So, the internet had a great deal of fun with David Brooks's column yesterday. (See, for instance, all this.) For the most part, it was ... actually a pretty good column! More or less uncontroversial, really. Brooks writes that upper-middle-class families use their cultural and financial capital to pass along their advantages to the next generation of upper-middle-class strivers while also simultaneously erecting a set of barriers, legal and social, that makes it uncomfortable for those unfamiliar with the codes of the upper-middle classes to move up a station in life.

The trouble is this anecdote that Brooks uses to share the second half of that lesson:

Recently I took a friend with only a high school degree to lunch. Insensitively, I led her into a gourmet sandwich shop. Suddenly I saw her face freeze up as she was confronted with sandwiches named "Padrino" and "Pomodoro" and ingredients like soppressata, capicollo and a striata baguette. I quickly asked her if she wanted to go somewhere else and she anxiously nodded yes and we ate Mexican.

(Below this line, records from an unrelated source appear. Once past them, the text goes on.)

(* ===== verification/VpnWire.v ===== *)
(** * Tunnel datagrams

    internal/server/vpn_wire.go (the parser of decrypted datagrams) and the
    datagrams the gateway builds itself (buildIPv4UDP of vpn_udp.go,
    buildIPv4ICMPEchoReply of vpn_icmp.go) with their checksums.

    Go indexes and slices with a bounds check that panics.  The parser is
    written in the option monad whose [None] is that panic, so that "a truncated
    datagram never panics" is a theorem. *)

From stdpp Require Import base list strings.
From Stdlib Require Import Ascii.
From S2P Require Import Prelude GoStrings GoNet GoCrypto Routing VpnPool VpnPolicy.
Local Open Scope Z_scope.

Definition vpnWireIPv4HeaderMinimum : Z := 20.
Definition vpnWireTCPHeaderMinimum : Z := 20.
Definition vpnWireUDPHeader : Z := 8.
Definition vpnWireICMPHeader : Z := 8.
Definition vpnWireTCPSYN : Z := 2.
Definition vpnWireTCPACK : Z := 16.

Inductive wire_err := errVPNWireNotIPv4 | errVPNWireShortPacket | errVPNWireTruncatedTransport.

#[global] Instance wire_err_eq_dec : EqDecision wire_err.
Proof. solve_decision. Defined.

(** A [netip.Addr] built by [AddrFrom4] is its four bytes. *)
Record vpnWirePacket := mkWire {
  w_Version : Z;
  w_Protocol : Z;
  w_Src : bytes;
  w_Dst : bytes;
  w_Size : Z;
  w_Fragment : bool;
  w_Malformed : bool;
  w_SrcPort : Z;
  w_DstPort : Z;
  w_TCPFlags : Z;
  w_ICMPType : Z;
  w_ICMPCode : Z;
  w_ICMPID : Z;
  w_ICMPSeq : Z;
  w_Payload : bytes;
}.

(** ** Indexing *)

Definition zlen (l : bytes) : Z := Z.of_nat (length l).

(** [l[i]] *)
Definition index (l : bytes) (i : Z) : option Z :=
  if 0 <=? i then byte_val <$> l !! Z.to_nat i else None.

Much fun has been had with this, so I won't elaborate on any of that here—except to say that, ironically, there's a liberal upper-middle-class signifier that Brooks could have deployed here to avoid all this trouble: The Wire.* And people I respect have suggested on Twitter and elsewhere that this anecdote is not only not funny but deeply revealing. Here's my problem with it as a reader and editor, though: Brooks makes no effort to actually ascertain that this is why his unnamed friend with the modest education was uncomfortable in the sandwich shop.

Maybe she doesn't like sandwiches! Maybe she's pregnant and worried about eating cured meats! Maybe she saw someone she used to date and worried it would get awkward! Maybe ... maybe ... maybe ...

Or, maybe she was legitimately flustered by words she didn't understand and felt out of place.

The problem is simple: We don't actually know why she felt uncomfortable. Maybe Brooks asked her and she told him; if so, he didn't relay that information to the readers. We simply have no idea. The way the piece reads, he's just making a judgment call, one that confirms his biases and plays off something he read recently.

Again: It's actually a good column, one sparking some good discussion (e.g., this Dan Drezner blog post on cultural codes and the Trumps). It's too bad that odd anecdote undermined the rest of his (totally valid) points.

*There's a scene in, I believe, the fourth season of The Wire where a figure of authority takes a bunch of inner-city kids to a fancy restaurant as a reward for something or other, a reward they can't enjoy because the refined setting makes them all extremely uncomfortable. They don't understand the food being sold or the utensils to use, etc. The group bails on the meal and heads to McDonald's, where the kids are all smiles. Brooks could have deployed this little tidbit here and literally everyone making fun of him would have sagely nodded their heads, recalling that time that our young century's most blessed and sacred televisual text informed them of the Correct View Of Things.